# Correlaciones de grado!
**¿Existen correlaciones entre el perfil de grado de los nodos de un grafo?** En otros términos, si tomamos dos nodos con perfiles bien distintos, uno con pocos vecinos y otro con muchos vecinos: ¿A qué tipos de nodos estarán conectados estos nodos? Nuevamente, volvemos a grafos de palabras que representan lenguas de Sudamérica. 

## (1) Lenguas de la Américas
### Extraemos las lenguas de América del Sur y de América del Norte desde los datos de Glottolog
### https://glottolog.org/meta/downloads

In [1]:
## usamos pandas para leer .csv

import pandas as pd 

In [2]:
## clasificación por macroárea 

macroarea = pd.read_csv('languages_and_dialects_geo.csv',sep=',')

In [3]:
## borramos donde no hay datos (NaN)

macroarea.dropna(inplace = True)

In [4]:
## nos quedamos con un dataframe con dos columnas: iso vs macroárea

macroarea = macroarea[['isocodes','macroarea']]

In [5]:
## transformamos los datos en un diccionario iso:macroarea
## filtramos por macroarea 'South America' y 'North America'

macroarea = dict(zip(macroarea['isocodes'], macroarea['macroarea']))
macroarea = {language:macroarea[language] for language in macroarea.keys() if macroarea[language] in ['South America', 'Australia', 'Papunesia', 'Africa', 'Eurasia', 'North America']}

In [6]:
## ¿cuántas lenguas tenemos?

print('número de lenguas: '+str(len(macroarea.keys())))

número de lenguas: 7690


In [7]:
import zipfile
with zipfile.ZipFile('udhr.zip','r') as zip_ref:
    zip_ref.extractall('udhr')

In [8]:
## de este conjunto de 1208 lenguas, filtramos las que están en el corpus UDHR
## https://www.unicode.org/udhr/index.html

languages={}

for language in list(macroarea.keys()):
    #with open('udhr_' + language + '.txt', 'r', encoding='utf-8') as file:
    try: 
        file = open('udhr/'+'udhr_'+language+'.txt', 'r')  
        language_text=file.read().split('\n')
        languages[language]=[line.strip() for line in language_text]
        languages[language]=[line for line in languages[language] if len(line)>0]
    except FileNotFoundError:
        pass

In [9]:
## nuevo número de lenguas :)

print(len(languages))

362


In [10]:
## mapudungun :)
## solo imprimimos los primeros 10 elementos de la lista

languages['arn'][:10]

['Universal Declaration of Human Rights - Mapudungun',
 '© 1996 – 2009 The Office of the High Commissioner for Human Rights',
 'This plain text version prepared by the “UDHR in Unicode”',
 'project, https://www.unicode.org/udhr.',
 '---',
 'Kom Mapu Fijke Az Tañi Az Mogeleam',
 'Tuwvlzugun',
 '("Preámbulo" pi ta wigka)',
 'Kimnieel fij mapu mew tañi kimgen kvme felen kisugvnew felen xvr kvme mvlen.

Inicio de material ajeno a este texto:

(* ===== verification/Car.v ===== *)
(** * Car: car/exporter.go, and the commands export-car and export-car-range

    ExportRangeCAR over the file system of the state manager, with a crash
    possible at any point; go-car's writer and reader are a parameter. The two
    commands of cmd/blobscan-ipld/main.go read the epochs' CIDs from the
    database, fetch their blocks from the node and export them. *)

From S2P Require Import Prelude GoStd GoTime Types Ipld Store IpldModel Blob Epoch Network Db StateFile Ipfs.
From S2P Require Config.

(** ** path/filepath *)

(** One component of a path onto the components before it, last first. *)
Definition clean_part (rooted : bool) (acc : list string) (part : string) : list string :=
  if bool_decide (part = "" ∨ part = ".") then acc
  else if bool_decide (part = "..") then
    match acc with
    | top :: acc' => if bool_decide (top = "..") then part :: acc else acc'
    | [] => if rooted then [] else [part]
    end
  else part :: acc.

Definition filepath_Clean (path : string) : string :=
  let rooted := HasPrefix path "/" in
  let out := Join (rev (foldl (clean_part rooted) [] (Split path "/"))) "/" in
  if rooted then "/" +:+ out else if bool_decide (out = "") then "." else out.

Definition filepath_Join (elems : list string) : string :=
  match filter (λ s, s ≠ "") elems with
  | [] => ""
  | l => filepath_Clean (Join l "/")
  end.

(** The path up to its last separator. *)
Definition filepath_Dir (path : string) : string :=
  let parts := Split path "/" in
  filepath_Clean (Join (take (length parts - 1) parts ++ [""]) "/").

(** ** go-car *)

(** A multihash, by which go-car's blockstore files its blocks. *)
Definition cid_Hash (c : cid) : Z * Z * string := (cid_MhType c, cid_MhLength c, cid_Digest c).

(** Each call on an open archive returns, besides its result, the contents its
    file goes through. *)
Class GoCar := {
  car_rw : Type;
  car_reader : Type;
  OpenReadWrite : option string → list cid → list string * outcome car_rw;
  rw_Put : block → car_rw → list string * outcome car_rw;
  rw_Finalize : car_rw → list string * outcome unit;
  NewReader : string → outcome car_reader;
  Roots : car_reader → outcome (list cid);
  archive_get : string → cid → option string }.

(** What the exporter relies on: on a new file the archive starts empty with
    the roots it is given; Put files a block under its multihash (other than an
    identity hash, 0) unless that is taken; a finalized file reads back as what was put. *)
Class GoCarLaws {G : GoCar} := {
  rw_roots : car_rw → list cid;
  rw_get : car_rw → cid → option string;
  open_fresh roots states w : OpenReadWrite None roots = (states, Ok w) →
    rw_roots w = roots ∧ ∀ c, rw_get w c = None;
  put_ok b w states w' : rw_Put b w = (states, Ok w') → cid_MhType (blk_Cid b) ≠ 0 →
    rw_roots w' = rw_roots w ∧
    ∀ c, rw_get w' c = if decide (cid_Hash c = cid_Hash (blk_Cid b))
                       then Some (default (blk_RawData b) (rw_get w c)) else rw_get w c;
  finalize_ok w states u : rw_Finalize w = (states, Ok u) →
    ∃ data r, last states = Some data ∧ NewReader data = Ok r ∧ Roots r = Ok (rw_roots w) ∧
      ∀ c, archive_get data c = rw_get w c }.
Arguments GoCarLaws : clear implicits.

(** ** The exporter *)

Section Exporter.
Context {I : Ipld} {R : GoRuntime} {G : GoCar}.

Definition os_MkdirAll (path : string) : Go FS unit := λ w,
  let '(f, w) := fs_next w in
  match f with
  | NoFault => (Ok tt, w)
  | Fails e | ShortWrite _ e => (Err e, w)
  end.

(** A call of go-car that writes the file at [path]; the disk may fail it
    after any number of its writes. *)
Definition car_call {A} (path : string) (call : option string → list string * outcome A) : Go FS A := λ w,
  let '(f, w) := fs_next w in
  let '(states, o) := call (fs_files w !! path) in
  let on_disk := (λ data, <[path := data]> (fs_files w)) <$> states in
  match f with
  | NoFault => (o, fs_through on_disk w)
  | Fails e => (Err e, w)
  | ShortWrite n e => (Err e, fs_through (take n on_disk) w)
  end.

(** [if err := m; err != nil { _ = os.Remove(tmp); return ... }] *)
Definition or_remove {A} (tmp ctx : string) (m : Go FS A) : Go FS A := λ w,
  match m w with
  | (Err e, w') => (Err (errorf_w ctx e), snd (os_Remove tmp w'))
  | r => r
  end.

(** The loop over the blocks; Discard closes the file without writing to it. *)
Fixpoint copy_blocks (tmp : string) (blks : list block) (rw : car_rw) : Go FS car_rw :=
  match blks with
  | [] => mret rw
  | blk :: rest =>
      rw ← or_remove tmp ("car: put block " +:+ cid_String (blk_Cid blk)) (car_call tmp (λ _, rw_Put blk rw));
      copy_blocks tmp rest rw
  end.

Definition ExportRangeCAR (bs : MemBlockstore.t) (rootCID : cid) (outPath : string) : Go FS unit :=
  _ ← wrapf ("car: mkdir " +:+ quoted (filepath_Dir outPath)) (os_MkdirAll (filepath_Dir outPath));
  let tmpPath := outPath +:+ ".tmp" in
  rw ← wrapf ("car: open write blockstore " +:+ quoted tmpPath)
         (car_call tmpPath (λ old, OpenReadWrite old [rootCID]));
  rw ← copy_blocks tmpPath (MemBlockstore.All bs) rw;
  _ ← or_remove tmpPath ("car: finalize " +:+ quoted tmpPath) (car_call tmpPath (λ _, rw_Finalize rw));
  or_remove tmpPath ("car: rename " +:+ quoted tmpPath +:+ " → " +:+ quoted outPath) (os_Rename tmpPath outPath).

Definition EpochCARPath (carDir network : string) (epoch : Z) : string :=
  filepath_Join [carDir; network; FormatUint epoch +:+ ".car"].

Definition RangeCARPath (carDir network : string) (firstEpoch lastEpoch : Z) : string :=
  filepath_Join [carDir; network; FormatUint firstEpoch +:+ "-" +:+ FormatUint lastEpoch +:+ ".car"].

Definition os_Open (path : string) : Go FS string := λ w,
  let '(f, w) := fs_next w in
  match f, fs_files w !! path with
  | NoFault, Some data => (Ok data, w)
  | NoFault, None => (Err (errors_New "open: no such file or directory"), w)
  | (Fails e | ShortWrite _ e), _ => (Err e, w)
  end.

Definition VerifyCARRoot (carPath : string) (rootCID : cid) : Go FS unit :=
  data ← wrapf ("car: open " +:+ quoted carPath) (os_Open carPath);
  cr ← wrapf ("car: read header " +:+ quoted carPath) (lift (NewReader data));
  roots ← wrapf ("car: get roots " +:+ quoted carPath) (lift (Roots cr));
  if bool_decide (rootCID ∈ roots) then mret tt
  else fail (errors_New ("car: root CID " +:+ cid_String rootCID +:+ " not found in " +:+ quoted carPath)).
End Exporter.

(** ** The commands *)

Record CarWorld (N : Type) := mkCarWorld { cw_db : Db.Client; cw_node : N; cw_fs : FS }.
Arguments mkCarWorld {N}.
Arguments cw_db {N}.
Arguments cw_node {N}.
Arguments cw_fs {N}.

Section Commands.
Context {I : Ipld} {R : GoRuntime} {G : GoCar} {P : Postgres} {N : Type} {K : Kubo N}.
Context (cfg : Config.Config) (connect : option error).

Abbreviation World := (CarWorld N).
Abbreviation network := (Config.nc_Name (Config.c_Network cfg)).

Definition in_db {A} : Go Db.Client A → Go World A :=
  zoom cw_db (λ d w, mkCarWorld d (cw_node w) (cw_fs w)).
Definition in_fs {A} : Go FS A → Go World A :=
  zoom cw_fs (λ f w, mkCarWorld (cw_db w) (cw_node w) f).

(** GetBlocks into the store [bs]. *)
Definition fetch (bs : MemBlockstore.t) (cids : list cid) : Go World MemBlockstore.t := λ w,
  let '(o, (n, bs)) := GetBlocks cids (cw_node w, bs) in
  (_ ← o; Ok bs, mkCarWorld (cw_db w) n (cw_fs w)).

(** [if bad { fmt.Fprintln(os.Stderr, msg); os.Exit(1) }] *)
Definition require (ok : bool) (msg : string) : Go World unit :=
  if ok then mret tt else fail (errors_New msg).

(** [db.New(ctx, cfg.Storage.PostgresDSN)], which fails as [connect] says. *)
Definition open_db : Go World unit :=
  match connect with None => mret tt | Some e => fail (errorf_w "failed to connect to postgres" e) end.

Definition has_dsn : bool := negb (bool_decide (Config.st_PostgresDSN (Config.c_Storage cfg) = "")).

(** [c, _ := cid.Decode(s)] *)
Definition decode_or_undef (s : string) : cid := match cid_Decode s with Ok c => c | _ => cid_Undef end.

Definition epoch_cids (epochCID : cid) (blobs : list BlobRecord) : list cid :=
  epochCID :: concat ((λ b, [decode_or_undef (rb_DataCID b); decode_or_undef (rb_MetaCID b)]) <$> blobs).

Definition epochCIDStr (records : list EpochRecord) (epochNum : Z) : string :=
  from_option (rec_CID ∘ snd) "" (list_find (λ r, rec_Epoch r = epochNum) records).

(** An error ends the command with exit code 1. *)
Definition run_command (m : Go World unit) : Go World Z :=
  r ← attempt m; mret (match r with inl _ => 1 | inr _ => 0 end).

Definition export_car (epochNum : Z) (outPath : string) : Go World unit :=
  _ ← require (negb (epochNum =? 0)) "export-car: -n <epoch> is required";
  _ ← require has_dsn "export-car: postgres_dsn is required (epoch CIDs are stored in the DB)";
  _ ← open_db;
  records ← in_db (GetAllEpochs network);
  let str := epochCIDStr records epochNum in
  _ ← require (negb (bool_decide (str = ""))) "epoch not found in database";
  epochCID ← lift (cid_Decode str);
  blobs ← in_db (GetBlobsByEpoch network epochNum);
  bs ← fetch MemBlockstore.NewMemBlockstore (epoch_cids epochCID blobs);
  let path := if bool_decide (outPath = "")
              then EpochCARPath (Config.st_CARDir (Config.c_Storage cfg)) network epochNum else outPath in
  in_fs (ExportRangeCAR bs epochCID path).

Definition cmdExportCAR (epochNum : Z) (outPath : string) : Go World Z :=
  run_command (export_car epochNum outPath).

(** The epochs of the range with their CIDs. *)
Definition range_entries_of (fromEpoch toEpoch : Z) (records : list EpochRecord) : outcome (list (EpochRecord * cid)) :=
  mapM_out (λ r, c ← cid_Decode (rec_CID r); Ok (r, c))
    (filter (λ r, fromEpoch ≤ rec_Epoch r ≤ toEpoch) records).

Fixpoint fetch_epochs (entries : list (EpochRecord * cid)) (bs : MemBlockstore.t) : Go World MemBlockstore.t :=
  match entries with
  | [] => mret bs
  | (r, c) :: rest =>
      blobs ← in_db (GetBlobsByEpoch network (rec_Epoch r));
      bs ← fetch bs (epoch_cids c blobs);
      fetch_epochs rest bs
  end.

Definition entry_result (e : EpochRecord * cid) : EpochResult :=
  mkEpochResult (rec_Epoch (fst e)) (snd e) "" (rec_SizeBytes (fst e)).

Definition export_car_range (fromEpoch toEpoch : Z) (outPath : string) : Go World unit :=
  _ ← require (negb ((fromEpoch =? 0) || (toEpoch =? 0))) "export-car-range: -from and -to are required";
  _ ← require (fromEpoch <=? toEpoch) "export-car-range: -to must be >= -from";
  _ ← require has_dsn "export-car-range: postgres_dsn is required (epoch CIDs are stored in the DB)";
  _ ← open_db;
  allRecords ← in_db (GetAllEpochs network);
  entries ← lift (range_entries_of fromEpoch toEpoch allRecords);
  _ ← require (negb (Nat.eqb (length entries) 0)) "no epochs found in database for range";
  bs ← fetch_epochs entries MemBlockstore.NewMemBlockstore;
  let '(o, bs) := BuildRangeNode network (entry_result <$> entries) bs in
  rangeResult ← lift o;
  let path := if bool_decide (outPath = "")
              then RangeCARPath (Config.st_CARDir (Config.c_Storage cfg)) network fromEpoch toEpoch else outPath in
  in_fs (ExportRangeCAR bs (er_CID rangeResult) path).

Definition cmdExportCARRange (fromEpoch toEpoch : Z) (outPath : string) : Go World Z :=
  run_command (export_car_range fromEpoch toEpoch outPath).
End Commands.

(** ** Facts about the exporter *)

Section ExporterFacts.
Context {I : Ipld} {R : GoRuntime} {G : GoCar} {GL : GoCarLaws G}.

(** Whatever the disk went through, only the file at [tmp] changed. *)
Definition private (tmp : string) (w w' : FS) : Prop :=
  (∀ p, p ≠ tmp → fs_files w' !! p = fs_files w !! p) ∧
  ∃ seen, fs_seen w' = fs_seen w ++ seen ∧
    Forall (λ m : gmap string string, ∀ p, p ≠ tmp → m !! p = fs_files w !! p) seen.

#[export] Instance private_preorder tmp : PreOrder (private tmp).
Proof.
  split.
  - intros w. split; [done|]. exists []. by rewrite app_nil_r.
  - intros w1 w2 w3 [Hf1 (s1 & Hs1 & Ha1)] [Hf2 (s2 & Hs2 & Ha2)]. split; [intros p Hp; by rewrite Hf2, Hf1|].
    exists (s1 ++ s2). rewrite Hs2, Hs1, app_assoc. split; [done|]. apply Forall_app. split; [done|].
    eapply Forall_impl; [exact Ha2|]. intros m Hm p Hp. by rewrite Hm, Hf1.
Qed.

Lemma private_faults tmp w fs : private tmp w (mkFS (fs_files w) (fs_seen w) fs).
Proof. split; [done|]. exists []. by rewrite app_nil_r. Qed.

Tvfaci zugu ñi mvleken mvleyem yamvwvn ka xvr kvme nor felen kom pu reñmawke ce mew.',
 'Gewenonmu yamuwvn, zuamgewenonmu kvme felen, goymagenmu nor felen mvley re jazkvnkawvn: Fey mew mvley xvrvmzugu kom pu ce tañi kvme mogeleam kisuke ñi feyentun mew, kisu ñi rakizuam mew ka ñi wimtun mew ñi mvleal egvn.']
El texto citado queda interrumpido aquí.